Le Devoir

Alain Platel, des chevaux et des hommes

- CATHERINE LALONDE à Lyon Notre journalist­e est à Lyon à l’invitation de la Biennale de la danse.

Ça s’appelait d’abord le Mahler Projekt, pensé par Alain Platel, auteur de danse aux oeuvres attendues et directeur depuis 1984 des belges Ballets C de la B. C’est devenu Nicht Schlafen, «Ne dormez pas » en allemand, une longue pièce sur les tensions et glissement­s des débuts de siècle. Une danse pour trois chevaux morts, huit hommes et une femme, bien vivants eux, mais perdus et éperdus.

Invité à écouter la musique de Mahler (1860-1960), le Belge Alain Platel, toujours obsédé de Bach, n’a d’abord pas du tout aimé. Jusqu’à avoir du mal même à l’écouter. «Mais j’aime bien ce genre de défi», admettait en entrevue publique, de sa voix si douce, sa longue silhouette repliée sur elle-même, celui qui a «encore des problèmes à accepter qu’on [l]'appelle chorégraph­e». Et comme le personnage de Mahler le fascinait, tout comme le monde et l’époque pré-Seconde Guerre mondiale où le compositeu­r a vécu, il y avait là ample matière à créer.

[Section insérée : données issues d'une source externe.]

Lemma mem_char_place_point s n :
  mem_char c s = false → mem_char c (place_point s n) = false.
Proof.
intros Hs. pose proof not_numeric_digit as Hd.
destruct not_numeric_marks as (Hm & Hp & Hdot & He).
assert (Ascii.eqb c "0" = false) as H0
  by (apply Ascii.eqb_neq; by intros ->).
unfold place_point.
repeat match goal with |- context [if ?b then _ else _] => destruct b end;
  rewrite ?mem_char_app, ?append_cons, ?append_nil_l, ?mem_char_mark by done;
  rewrite ?mem_char_app, ?(mem_char_zeros c), ?(mem_char_str_take c),
    ?(mem_char_str_drop c), ?(mem_char_pretty_nonneg c), ?Hs by (done || lia);
  cbn [mem_char]; by rewrite ?mem_char_mark by done.
Qed.

(** [String(x)] of a number prints digits, a sign, a decimal point and
    an exponent mark only. *)
Lemma mem_char_num_to_string x : mem_char c (num_to_string x) = false.
Proof.
pose proof not_numeric_digit as Hd.
destruct not_numeric_marks as (Hm & _).
unfold num_to_string. destruct (_ =? _)%Z.
{ apply (mem_char_zeros c 1 Hd). }
rewrite mem_char_app, mem_char_place_point.
- by destruct (_ <? _)%Z; rewrite ?mem_char_mark.
- apply mem_char_rstrip0, mem_char_pretty_nonneg; [done|lia].
Qed.
End not_numeric.

(** The latitude 51.5074 has no angle bracket. *)
Lemma mem_char_num_to_string_witness :
  mem_char "<" (num_to_string (Num 515074 4)) = false.
Proof. exact (mem_char_num_to_string "<" eq_refl (Num 515074 4)). Defined.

Inspiré par la lecture de The Vertigo Years. Change and Culture in the West 1900-1914 (Weidenfeld & Nicolson) de l’historien et journalist­e allemand Philipp Blom, Alain Platel s’est mis à noter des ressemblan­ces entre cette époque et le monde d’aujourd’hui. « L’auteur décrit comment des changement­s rapides dans la société ont toujours le même effet: insécurité des gens, naissance de cette même réaction de protection­nisme. Il y a cent ans, l’arrivée des avions, des voitures, des machines, des femmes à la vie économique, a créé des perturbati­ons. Quelque chose du même ordre se produit aujourd’hui avec Internet, qui change tout», croit l’ex-orthopédag­ogue.

Mahler au départ

La musique de Mahler était le point de départ, rapidement enrichie des chants de deux Congolais qui avaient été de Coup fatal (2014), précédente pièce de Platel sur le Congo ravagé. «Je m’imaginais le son de deux chanteurs pygmées à côté de la musique de Mahler, ne me demandez pas pourquoi ! »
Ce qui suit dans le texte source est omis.